Help asylum seekers get justice: pol
Some are afraid, some just want to go home and others are ready to leave the U.S. for good.
But none of them know what their future holds.
Among the immigrant detainees being held in an upstate jail are a host of asylum seekers and others who have demonstrated a “credible fear” while being held for extended periods of time awaiting court proceedings or additional instructions, according to Queens Assemblyman David Weprin.
The Democratic lawmaker visited and met with immigrant detainees at the Albany County Jail earlier this week and will rally outside the Immigration and Customs Enforcement detention facility in lower Manhattan Friday to call on the Trump administration to stop the inhumane practice.
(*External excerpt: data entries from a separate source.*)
(** What a completed cleanup leaves: no [build], no [dist], and no
    directory with a name the pattern selects. *)
Lemma clean_build_removes (s : state) :
  NoDup (listdir (fs s)) ->
  result (clean_build s) = Ok tt ->
  let after := fs (final (clean_build s)) in
  lookup "build" after = None
  /\ lookup "dist" after = None
  /\ (forall n, matches "*.egg-info" n = true -> path_isdir n after = false).
Proof.
  intros Hnd Hok after. unfold after.
  destruct (clean_build_final s) as (-> & _ & Hres).
  rewrite Hres in Hok. rewrite (cleaned_filter _ Hnd Hok).
  assert (Hk : forall n y, lookup n (filter kept (fs s)) = Some y ->
                           kept (n, y) = true).
  { intros n y Hl. apply lookup_In, filter_In in Hl. tauto. }
  unfold kept in Hk. cbn [fst snd] in Hk.
  repeat split.
  - destruct (lookup "build" (filter kept (fs s))) as [y|] eqn:Hl;
      [|reflexivity]. now apply Hk in Hl.
  - destruct (lookup "dist" (filter kept (fs s))) as [y|] eqn:Hl;
      [|reflexivity]. apply Hk in Hl. now rewrite orb_true_r in Hl.
  - intros n Hm. unfold path_isdir.
    destruct (lookup n (filter kept (fs s))) as [y|] eqn:Hl; [|reflexivity].
    apply Hk in Hl. rewrite Hm in Hl. destruct (is_dir y); [|reflexivity].
    now rewrite !orb_true_r in Hl.
Qed.

(** A project root after an earlier build: the cleanup removes [build],
    [dist] and [pyframe.egg-info]; the regular file [notes.egg-info], the
    hidden [.hidden.egg-info] and the egg-info directory inside [pyframe]
    stay. *)
Example clean_build_project :
  let x := clean_build (Sample.at_ Sample.project []) in
  removed (events x) = ["build"; "dist"; "pyframe.egg-info"]
  /\ fs (final x)
     = [ ("pyproject.toml", File);
         ("README.md", File);
         ("pyframe", Dir [("__init__.py", File);
                          ("vendored.egg-info", Dir [("PKG-INFO", File)])]);
         ("notes.egg-info", File);
         (".hidden.egg-info", Dir []) ].
Proof. split; reflexivity. Qed.
(** X17. Membership is checked on every send: a [send_message] with a
    well-formed chat id and content that is not blank, from a connection
    whose identity is a participant of no stored chat with that id, ends
    with the single error "Chat not found or access denied" to the
    sender, in the state in which the handler resumed after the lookup:
    nothing is written and nothing is broadcast. *)
Theorem sendMessage_denied socket chatId content u s :
  isValidObjectId chatId = true →
  trim content ≠ "" →
  user socket = Some u →
  (∀ c, c ∈ chats (world s) → chat_id c = ObjectId_of chatId →
        user_id u ∉ participants c) →
  SocketService.handleSendMessage socket
      {| sm_chatId := chatId; sm_content := content |} s =
    (Ok tt,
     with_emission (resumed s (world s))
       (error_to socket "Chat not found or access denied")).
Proof.
  intros Hvalid Hcontent Hu Hdenied.
  unfold SocketService.handleSendMessage; simpl. rewrite Hvalid; simpl.
  assert (content ≠ "") as Hne by (intros ->; by apply Hcontent).
  rewrite bool_decide_eq_false_2, trimmed_empty, bool_decide_eq_false_2 by done; simpl.
  unfold try_catch, mbind, M_bind. rewrite getForUser_run by done.
  replace (Chat.findOne _ _) with (@None Chat); [done |].
  symmetry. apply find_none_iff. intros c Hc.
  unfold Chat.for_user, Chat.has_id. rewrite Hu; simpl.
  case_bool_decide as Hid; [| done]. simpl.
  apply bool_decide_eq_false_2. by apply Hdenied.
Qed.

(** X19. A failed write is reported to the sender and to nobody else: when
    the lookup of a send finds the chat and [createMessage] then throws,
    the handler ends with one [error] event, carrying the message of that
    error, to the sending connection, and broadcasts nothing. *)
Theorem sendMessage_write_failure socket chatId content s chat s1 e s2 :
  isValidObjectId chatId = true →
  trim content ≠ "" →
  Chat.getForUser chatId (IdObject <$> (user_id <$> user socket)) s = (Ok (Some chat), s1) →
  Message.createMessage chatId (SocketService.String_user_id socket) (trim content) s1
    = (Throw e, s2) →
  ∃ s',
    SocketService.handleSendMessage socket
      {| sm_chatId := chatId; sm_content := content |} s = (Ok tt, s') ∧
    emitted s s' = [error_to socket e] ∧
    world s' = world s2.
Proof.
  intros Hvalid Hcontent Hlookup Hcreate.
  assert (outbox s2 = outbox s) as Hout.
  { rewrite (silent_createMessage _ _ _ _ _ _ Hcreate).
    apply (silent_getForUser _ _ _ _ _ Hlookup). }
  unfold SocketService.handleSendMessage; simpl. rewrite Hvalid; simpl.
  assert (content ≠ "") as Hne by (intros ->; by apply Hcontent).
  rewrite bool_decide_eq_false_2, trimmed_empty, bool_decide_eq_false_2 by done; simpl.
  unfold try_catch. run_step Hlookup. run_step Hcreate.
  eexists. split; [reflexivity |]. simpl. split; [| done].
  unfold emitted; simpl. rewrite Hout. by rewrite drop_app_length.
Qed.

(** X18. The fan-out sends nothing beyond what it must: in a send whose
    lookup, write and re-fetch succeed, the events emitted are one
    [new_message] to the room of the chat, first, and [chat_updated]
    events to personal channels, each to a participant of the chat who is
    not the sender and not in the presence snapshot.  The sender, the
    participants present in the room and users outside the chat get no
    [chat_updated]. *)
Theorem sendMessage_fanout_exact
    socket chatId content s chat s1 message s2 pm s3 :
  isValidObjectId chatId = true →
  trim content ≠ "" →
  Chat.getForUser chatId (IdObject <$> (user_id <$> user socket)) s = (Ok (Some chat), s1) →
  Message.createMessage chatId (SocketService.String_user_id socket) (trim content) s1
    = (Ok message, s2) →
  Message.getMessageById (msg_id message) s2 = (Ok (Some pm), s3) →
  ∃ s' updates,
    SocketService.handleSendMessage socket
      {| sm_chatId := chatId; sm_content := content |} s = (Ok tt, s') ∧
    emitted s s' =
      to_room (world s') ("chat:" +:+ chatId) (new_message chatId pm) :: updates ∧
    ∀ e, e ∈ updates →
      ∃ p,
        e = to_room (world s') ("user:" +:+ p) (chat_updated chatId pm) ∧
        p ∈ participants (pc_chat chat) ∧
        p ≠ SocketService.String_user_id socket ∧
        p ∉ presenceOf (world s') chatId.
Proof.
  intros Hvalid Hcontent Hlookup Hcreate Hfetch.
  eexists _, _. split; [by eapply handleSendMessage_run |]. simpl.
  split; [unfold emitted; simpl; by rewrite drop_app_length |].
  intros e He. unfold notifications in He.
  apply list_elem_of_fmap in He as (p & -> & Hp).
  apply list_elem_of_In, filter_In in Hp as [Hp Habsent].
  apply filter_In in Hp as [Hp Hother]. apply list_elem_of_In in Hp.
  apply negb_true_iff, bool_decide_eq_false_1 in Habsent.
  apply negb_true_iff, bool_decide_eq_false_1 in Hother.
  by exists p.
Qed.

End socket_service_more.

(** ** A send from end to end *)

Section send_end_to_end.
Context `{Mongoose}.

Lemma find_appended id (ms : list Message) (m : Message) :
  existsb (Message.has_id id) ms = false →
  msg_id m = id →
  List.find (Message.has_id id) (ms ++ [m]) = Some m.
Proof.
  intros Hfresh Hid. induction ms as [| m0 ms IH]; simpl.
  - unfold Message.has_id. by rewrite bool_decide_eq_true_2.
  - simpl in Hfresh. apply orb_false_elim in Hfresh as [Hm0 Hms].
    rewrite Hm0. by apply IH.
Qed.

(** The run of a [createMessage] that meets its preconditions, without
    interference. *)
Lemma createMessage_run chatId senderId content s :
  quiet s →
  trim content ≠ "" →
  (String.length (trim content) ≤ 2000)%nat →
  isValidObjectId chatId = true →
  isValidObjectId senderId = true →
  existsb (Message.has_id (ObjectId_fresh (generated (world s)))) (messages (world s))
    = false →
  let m := {| msg_id := ObjectId_fresh (generated (world s));
              msg_chat := ObjectId_of chatId; msg_sender := ObjectId_of senderId;
              msg_content := trim content;
              msg_createdAt := clock (world s); msg_updatedAt := clock (world s) |} in
  ∃ s',
    Message.createMessage chatId senderId content s = (Ok m, s') ∧
    quiet s' ∧ outbox s' = outbox s ∧
    messages (world s') = (messages (world s) ++ [m])%list ∧
    users (world s') = users (world s) ∧
    rooms (world s') = rooms (world s) ∧
    sockets (world s') = sockets (world s) ∧
    chats (world s') =
      chats (snd (Chat.findByIdAndUpdate chatId (msg_id m) (msg_createdAt m) (world s))).
Proof.
  intros Hquiet Hblank Hlen Hchat Hsender Hfresh. cbv zeta.
  unfold Message.createMessage. rewrite bool_decide_eq_false_2 by done.
  unfold new_ObjectId, mbind, M_bind, liftR. rewrite Hchat, Hsender.
  rewrite storage_run. unfold Message.create at 1 2 3.
  rewrite trim_idempotent, bool_decide_eq_false_2 by done.
  rewrite (proj2 (Nat.ltb_ge _ _)) by done. rewrite Hfresh. simpl.
  rewrite storage_run. unfold Chat.findByIdAndUpdate, cast_ObjectId.
  rewrite Hchat. simpl. rewrite !Hquiet. simpl.
  eexists. split; [reflexivity |]. simpl. rewrite !Hquiet. by repeat split.
Qed.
Weprin said many of the roughly 270 detainees at the jail in Colonie, just outside of the state capital, were transferred from a detention facility on the southern border, near San Diego. Others had been living and working in the U.S. before being arrested. Some had entered the country through a port of entry and had already seen a judge. They are merely awaiting a decision on their asylum petition.
“The most disturbing thing is they are being treated as if they were convicted of major felonies,” said Weprin, who serves as chairman of the Assembly Correction Committee. “They're wearing jumpsuits and being housed in jail cells even though they are clearly not dangerous.”
Weprin wants ICE and the Department of Justice to expedite hearings for asylum seekers and raise the number of judges reviewing the cases.
He suggested adding an immigration court to the Albany area to make it easier for the attorneys representing the asylum seekers to make it to court.
An ICE spokeswoman declined to comment on the assemblyman's plan to rally on Friday.